Here’s our Q & A. (Marnee is my vet)!


Me: Do you eat meat? Marnee and I talked about this once as well – – – have YOU ever asked animals how they feel about becoming part of the commercial food chain – – when I say commercial I just mean for profit — sold for food in some capacity.

Marnee said she got word that they were OK with it and clearly preferred humane treatment over COMMERCIAL farming. Nutrition wise – the humanely treated are also preferred – – – so here is a win win – – – BUT I STILL GRAPPLE with – – – is that cow really OK with giving his life and flesh for my best nourishment?

I’ve been vegetarian since I was 22 – – when I read Diet for a New America – – – but now there are nice farmers doing the old school thing.

The Vegetarian – Vegan thing can be an issue in nutritional counseling – – – I grapple with meat too – – – so I was wondering if you’ve every had a heart to heart chat with any livestock.

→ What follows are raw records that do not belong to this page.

(** X4. Within a cycle a later request for a gate overrides an earlier one
    for the same gate: two successive [operateGate] calls leave the machine
    as the second call alone does. *)
Theorem operateGate_last_request_wins
    (io : Lines) (gate : Z) (o1 o2 : bool)
    (m : Sketch.Machine) (m' : Simulation.Machine) :
  exec (Sketch.operateGate io gate o2) (exec (Sketch.operateGate io gate o1) m)
  = exec (Sketch.operateGate io gate o2) m
  /\ exec (Simulation.operateGate gate o2)
          (exec (Simulation.operateGate gate o1) m')
     = exec (Simulation.operateGate gate o2) m'.
Proof.
  split.
  - destruct (Sketch_blocked io gate) eqn:Hb; unfold exec.
    + rewrite !Sketch_operateGate_blocked by exact Hb. reflexivity.
    + rewrite !Sketch_operateGate_passes by exact Hb.
      unfold Sketch.digitalWrite. cbn. rewrite insert_insert_eq.
      reflexivity.
  - destruct (Simulation_blocked m' gate) eqn:Hb; unfold exec.
    + rewrite (Simulation_operateGate_blocked gate o1 m' Hb). reflexivity.
    + rewrite (Simulation_operateGate_passes gate o1 m' Hb).
      rewrite (Simulation_operateGate_passes gate o2 m' Hb).
      rewrite Simulation_operateGate_passes by exact Hb.
      unfold Simulation.digitalWrite. cbn. rewrite insert_insert_eq.
      reflexivity.
Qed.

(** ** What a cycle leaves alone *)

Lemma Simulation_control_frame m :
  Simulation.b (exec Simulation.control m) = Simulation.b m
  /\ Simulation.lastb (exec Simulation.control m) = Simulation.lastb m
  /\ Simulation.serial (exec Simulation.control m) = Simulation.serial m
  /\ Simulation.modes (exec Simulation.control m) = Simulation.modes m.
Proof.
  simulation_unfold.
  elem_cases m; cbn; destruct (Simulation.currentState m); cbn;
    repeat (progress (rewrite ?E0, ?E1, ?E2, ?E3, ?E4, ?E5, ?E6; cbn)); repeat split; reflexivity.
Qed.

Lemma Sketch_loop_other_pins io m pin :
  pin <> GATE_REQUEST_A -> pin <> GATE_REQUEST_B ->
  Sketch.outputs (exec (Sketch.loop io) m) !! pin = Sketch.outputs m !! pin
  /\ Sketch.modes (exec (Sketch.loop io) m) = Sketch.modes m.
Proof.
  intros HA HB. sketch_unfold.
  line_cases io; cbn; destruct (Sketch.currentState m); cbn;
    rewrite ?lookup_insert_ne by congruence; split; reflexivity.
Qed.

Lemma Simulation_control_other_pins m pin :
  pin <> GATE_REQUEST_A -> pin <> GATE_REQUEST_B ->
  Simulation.outputs (exec Simulation.control m) !! pin
  = Simulation.outputs m !! pin.
Proof.
  intros HA HB. simulation_unfold.
  elem_cases m; cbn; destruct (Simulation.currentState m); cbn;
    repeat (progress (rewrite ?E0, ?E1, ?E2, ?E3, ?E4, ?E5, ?E6; cbn));
    rewrite ?lookup_insert_ne by congruence; reflexivity.
Qed.

Lemma Simulation_edges_modes n i cur m :
  Simulation.modes (exec (Simulation.edges n i cur) m) = Simulation.modes m.
Proof.
  revert i m. induction n as [|n IH]; intros i m; cbn [Simulation.edges].
  - reflexivity.
  - rewrite exec_bind, IH.
    unfold Simulation.edge, exec, bind.
    destruct (eqb (Simulation.elem (Simulation.lastb m) i) HIGH
              && eqb (Simulation.elem cur i) LOW); reflexivity.
Qed.

Lemma Simulation_sensed_modes io m :
  Simulation.modes (Simulation.sensed io m) = Simulation.modes m.
Proof.
  unfold Simulation.sensed. rewrite exec_bind.
  rewrite <- (Simulation_edges_modes 7 0 (Simulation.currentb io) m).
  reflexivity.
Qed.

(** X5. A control cycle never reconfigures a pin and never drives any output
    other than the two gate request pins. *)
Theorem loop_drives_only_gate_pins
    (io : Lines) (m : Sketch.Machine)
    (io' : Lines) (m' : Simulation.Machine) (pin : Z) :
  pin <> GATE_REQUEST_A ->
  pin <> GATE_REQUEST_B ->
  Sketch.outputs (exec (Sketch.loop io) m) !! pin = Sketch.outputs m !! pin
  /\ Sketch.modes (exec (Sketch.loop io) m) = Sketch.modes m
  /\ Simulation.outputs (exec (Simulation.loop io') m') !! pin
     = Simulation.outputs m' !! pin
  /\ Simulation.modes (exec (Simulation.loop io') m') = Simulation.modes m'.
Proof.
  intros HA HB.
  destruct (Sketch_loop_other_pins io m pin HA HB) as (H1 & H2).
  split; [exact H1|]. split; [exact H2|].
  rewrite Simulation_loop_sensed.
  destruct (Simulation_control_frame (Simulation.sensed io' m'))
    as (_ & _ & _ & Hmodes).
  rewrite Hmodes, Simulation_control_other_pins by assumption.
  destruct (Simulation_sensed_frame io' m') as (_ & Ho & _).
  rewrite Ho. split; [reflexivity|]. apply Simulation_sensed_modes.
Qed.

Lemma loop_drives_only_gate_pins_witness :
  LED_DATA <> GATE_REQUEST_A
  /\ LED_DATA <> GATE_REQUEST_B
  /\ Sketch.outputs
       (exec (Sketch.loop (Sketch.lines snap_front)) Sketch_ready)
       !! LED_DATA
     = Sketch.outputs Sketch_ready !! LED_DATA
  /\ Simulation.outputs
       (exec (Simulation.loop sim_front_falls) Simulation_ready) !! LED_DATA
     = Simulation.outputs Simulation_ready !! LED_DATA.
Proof.
  assert (HA : LED_DATA <> GATE_REQUEST_A) by discriminate.
  assert (HB : LED_DATA <> GATE_REQUEST_B) by discriminate.
  split; [exact HA|]. split; [exact HB|].
  pose proof (loop_drives_only_gate_pins
                (Sketch.lines snap_front) Sketch_ready
                sim_front_falls Simulation_ready LED_DATA HA HB)
    as (H1 & _ & H2 & _).
  split; [exact H1 | exact H2].
Defined.

(** ** The edge loop of the edge-toggled sketch *)

Lemma list_insert_elem (l : list bool) (i : nat) :
  <[i := Simulation.elem l i]> l = l.
Proof.
  unfold Simulation.elem. destruct (l !! i) eqn:E; simpl.
  - apply list_insert_id. exact E.
  - apply list_insert_ge. apply lookup_ge_None. exact E.
Qed.

Lemma list_lookup_insert_fmap (l : list bool) (i : nat) (x : bool) :
  <[i := x]> l !! i = (fun _ => x) <$> (l !! i).
Proof.
  destruct (l !! i) eqn:E; simpl.
  - apply list_lookup_insert_eq. eapply lookup_lt_Some. exact E.
  - rewrite list_insert_ge by (apply lookup_ge_None; exact E). exact E.
Qed.

Lemma elem_insert_ne (l : list bool) (i j : nat) (x : bool) :
  i <> j -> Simulation.elem (<[i := x]> l) j = Simulation.elem l j.
Proof.
  intros Hne. unfold Simulation.elem.
  rewrite list_lookup_insert_ne by exact Hne. reflexivity.
Qed.

(** One iteration of the edge loop, as two array updates. *)
Lemma Simulation_edge_arrays cur i m :
  Simulation.b (exec (Simulation.edge cur i) m)
  = <[i := toggled (Simulation.elem (Simulation.lastb m) i)
                   (Simulation.elem cur i)
                   (Simulation.elem (Simulation.b m) i)]> (Simulation.b m)
  /\ Simulation.lastb (exec (Simulation.edge cur i) m)
     = <[i := Simulation.elem cur i]> (Simulation.lastb m).
Proof.
  unfold Simulation.edge, exec, bind, toggled.
  destruct (eqb (Simulation.elem (Simulation.lastb m) i) HIGH
            && eqb (Simulation.elem cur i) LOW); cbn.
  - split; reflexivity.
  - rewrite list_insert_elem. split; reflexivity.
Qed.

(** The edge loop run from index [i] for [n] iterations rewrites exactly the
    entries [i .. i+n-1] of the two arrays, each from its own old values. *)
Lemma Simulation_edges_lookup n i cur m j :
  Simulation.lastb (exec (Simulation.edges n i cur) m) !! j
  = (if decide (i <= j < i + n)%nat
     then (fun _ => Simulation.elem cur j) <$> (Simulation.lastb m !! j)
     else Simulation.lastb m !! j)
  /\ Simulation.b (exec (Simulation.edges n i cur) m) !! j
     = (if decide (i <= j < i + n)%nat
        then toggled (Simulation.elem (Simulation.lastb m) j)
                     (Simulation.elem cur j) <$> (Simulation.b m !! j)
        else Simulation.b m !! j).
Proof.
  revert i m. induction n as [|n IH]; intros i m; cbn [Simulation.edges].
  - unfold exec, ret; cbn [snd]; case_decide; [lia|]. split; reflexivity.
  - rewrite exec_bind.
    destruct (IH (S i) (exec (Simulation.edge cur i) m)) as (IHl & IHb).
    destruct (Simulation_edge_arrays cur i m) as (Hb & Hl).
    rewrite IHl, IHb, Hb, Hl. clear IHl IHb Hb Hl.
    destruct (decide (j = i)) as [->|Hne].
    + rewrite !list_lookup_insert_fmap.
      repeat case_decide; try lia. split; [reflexivity|].
      unfold Simulation.elem at 3.
      destruct (Simulation.b m !! i); reflexivity.
    + rewrite !list_lookup_insert_ne by congruence.
      rewrite elem_insert_ne by congruence.
      repeat case_decide; try lia; split; reflexivity.
Qed.

Lemma Simulation_edges_lengths n i cur m :
  length (Simulation.b (exec (Simulation.edges n i cur) m))
  = length (Simulation.b m)
  /\ length (Simulation.lastb (exec (Simulation.edges n i cur) m))
     = length (Simulation.lastb m).
Proof.
  revert i m. induction n as [|n IH]; intros i m; cbn [Simulation.edges].
  - split; reflexivity.
  - rewrite exec_bind.
    destruct (IH (S i) (exec (Simulation.edge cur i) m)) as (IHb & IHl).
    destruct (Simulation_edge_arrays cur i m) as (Hb & Hl).
    rewrite IHb, IHl, Hb, Hl, !length_insert. split; reflexivity.
Qed.

(** The two arrays after a cycle are the ones the edge loop leaves: the dump
    and the control part do not write them. *)
Lemma Simulation_loop_arrays io m :
  Simulation.b (exec (Simulation.loop io) m)
  = Simulation.b (exec (Simulation.edges 7 0 (Simulation.currentb io)) m)
  /\ Simulation.lastb (exec (Simulation.loop io) m)
     = Simulation.lastb
         (exec (Simulation.edges 7 0 (Simulation.currentb io)) m).
Proof.
  rewrite Simulation_loop_sensed.
  destruct (Simulation_control_frame (Simulation.sensed io m))
    as (Hb & Hl & _).
  rewrite Hb, Hl. unfold Simulation.sensed. rewrite exec_bind.
  split; reflexivity.
Qed.

Lemma elem_lookup (l : list bool) (j : nat) (v : bool) :
  l !! j = Some v -> Simulation.elem l j = v.
Proof. unfold Simulation.elem. intros ->. reflexivity. Qed.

Do you think some animals would hold a symposium on this issue for you?

Terri: In regards to your question, yes, I do eat meat. I only eat free-range, organic meat. And, I was a strict vegetarian for almost 20 years but found I could not do my telepathic work without crashing all the time and began to crave meat. So I eat poultry mostly and only about once a week. And, I eat it with much gratitude and love and bless the being that gave it’s life and wish it well on his/her journey as spirit.

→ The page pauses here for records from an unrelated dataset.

(** X1: [AgentLibraryList::add] makes the object the last one of the list
    and clears its link.  An object that is not on the list is appended; an
    object that is already on it stays where it is and the objects that
    followed it drop off the list.  No descriptor field other than a link
    changes, and an object that is neither the added one nor the old last
    one is not written. *)
Theorem add_makes_last :
  forall h l xs (lib : positive) (n : AgentLibrary),
    is_list h l xs -> h !! lib = Some n ->
    exists l' h',
      add (Some lib) l h = Done (l', h') /\
      (lib ∉ xs -> is_list h' l' (xs ++ [lib])) /\
      (forall xs1 xs2, xs = xs1 ++ lib :: xs2 -> is_list h' l' (xs1 ++ [lib])) /\
      _last l' = Some lib /\
      (exists n', h' !! lib = Some n' /\ _next n' = None) /\
      (forall a, a <> lib -> Some a <> last xs -> h' !! a = h !! a) /\
      descriptor <$> h' = descriptor <$> h.
Proof.
  intros h l xs lib n Hl Hn. pose proof Hl as [Hseg Hlast].
  pose proof (seg_NoDup _ _ _ Hseg) as Hnd.
  unfold add. destruct xs as [|z ys _] using rev_ind.
  - (* empty list *)
    rewrite (is_list_nil _ _ Hl). simpl. rewrite Hn. simpl.
    eexists _, _. split; [reflexivity|].
    assert (Hone : is_list (<[lib:=set_next None n]> h)
                     {| _first := Some lib; _last := Some lib |} [lib]).
    { split; [|reflexivity]. simpl. split; [reflexivity|].
      eexists. rewrite lookup_insert_eq. split; reflexivity. }
    split; [intros _; exact Hone|]. split.
    { intros xs1 xs2 E. destruct xs1; discriminate E. }
    split; [reflexivity|]. split.
    { eexists. rewrite lookup_insert_eq. split; reflexivity. }
    split; [intros a Ha _; apply lookup_insert_ne; congruence|].
    apply descriptors_insert, Hn.
  - (* the list has a last object [z] *)
    destruct (is_list_last _ _ _ _ Hl) as (Hlz & nz & Hnz & Hznext).
    assert (Hne : is_empty l = false).
    { destruct ys; simpl in Hl; eapply is_list_first_nonempty; exact Hl. }
    rewrite Hne, Hlz. simpl. rewrite Hnz. simpl.
    assert (Hlib1 : exists n1, <[z:=set_next (Some lib) nz]> h !! lib = Some n1 /\
                               descriptor n1 = descriptor n).
    { destruct (decide (z = lib)) as [->|Hzl].
      - rewrite lookup_insert_eq. eexists. split; [reflexivity|].
        assert (nz = n) by congruence. subst nz. reflexivity.
      - rewrite lookup_insert_ne by exact Hzl. eauto. }
    destruct Hlib1 as (n1 & Hn1 & Hd1). rewrite Hn1. simpl.
    set (h2 := <[lib:=set_next None n1]> (<[z:=set_next (Some lib) nz]> h)).
    assert (Hframe : forall a, a <> lib -> a <> z -> h2 !! a = h !! a).
    { intros a Ha Hz. unfold h2. rewrite !lookup_insert_ne by congruence. reflexivity. }
    assert (Hlib2 : h2 !! lib = Some (set_next None n1)) by apply lookup_insert_eq.
    eexists _, h2. split; [reflexivity|].
    split; [|split; [|split; [|split; [|split]]]].
    + intros Hout. split; [|simpl; rewrite last_snoc; reflexivity]. simpl.
      assert (Hzl : z <> lib).
      { intros ->. apply Hout. apply elem_of_app. right. left. }
      apply seg_app in Hseg as (m & Hys & (-> & _)).
      rewrite <- app_assoc. apply seg_app. exists (Some z). split.
      * eapply seg_frame; [|exact Hys]. intros y Hy. apply Hframe.
        -- intros ->. apply Hout. apply elem_of_app. left. exact Hy.
        -- intros ->. apply NoDup_app in Hnd as (_ & Hnd & _). apply (Hnd z Hy). left.
      * simpl. split; [reflexivity|]. exists (set_next (Some lib) nz). split.
        -- unfold h2. rewrite lookup_insert_ne by congruence. apply lookup_insert_eq.
        -- simpl. split; [reflexivity|]. eexists. split; [exact Hlib2 | reflexivity].
    + intros xs1 xs2 E. split; [|simpl; rewrite last_snoc; reflexivity]. simpl.
      rewrite E in Hseg, Hnd.
      apply seg_app in Hseg as (m & Hxs1 & (-> & _)).
      apply seg_app. exists (Some lib). split.
      * eapply seg_frame; [|exact Hxs1]. intros y Hy.
        apply NoDup_app in Hnd as (_ & Hdisj & _). apply Hframe.
        -- intros ->. apply (Hdisj lib Hy). left.
        -- intros ->. apply (Hdisj z Hy).
           assert (Hz : z ∈ xs1 ++ lib :: xs2) by (rewrite <- E; apply elem_of_app; right; left).
           apply elem_of_app in Hz as [Hz|Hz]; [|exact Hz].
           exfalso. apply (Hdisj z Hz).
           (* z is the last element, hence in the part from [lib] on *)
           assert (Hl' : last (xs1 ++ lib :: xs2) = Some z) by (rewrite <- E; apply last_snoc).
           rewrite last_app in Hl'. destruct (last (lib :: xs2)) as [w|] eqn:Hw.
           ++ inversion Hl'; subst w. apply last_Some_elem_of in Hw. exact Hw.
           ++ apply last_None in Hw. discriminate Hw.
      * simpl. split; [reflexivity|]. eexists. split; [exact Hlib2 | reflexivity].
    + reflexivity.
    + eexists. split; [exact Hlib2 | reflexivity].
    + intros a Ha Hz. rewrite last_snoc in Hz. apply Hframe; congruence.
    + unfold h2. rewrite descriptors_insert by exact Hn1.
      apply descriptors_insert, Hnz.
Qed.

I cannot answer how animals feel about being eaten. Each being is their own self. Each spirit has it’s own journey. Some come to serve and are proud to help humans. Others come to heal and need love and kindness. And, yet, others may come back from a past life where they didn’t learn to be kind to animals and come in as an animal with a tough life to learn from the experience.

My philosophy is that everything is about balance. If one has pure love and good intentions as they live on this planet, then that vibration not only honors the earth but also the beings upon the earth. Symbiotic relationships occur throughout all species. Honor and gratitude are best to focus on rather than fear and worry.

A wolf doesn’t worry or feel guilty when it eats a deer. A snake doesn’t regret it’s actions when eating a mouse. You get my message.

All beings know they are finite in their current physical body but most animals are also aware that their spirits are very powerful and many life experiences will continue to flow. It’s not an endpoint to be eaten in other words.


With this – – – I made my decision to try a different way of eating for the health of my body and see how it responds. I can no longer call myself a vegetarian.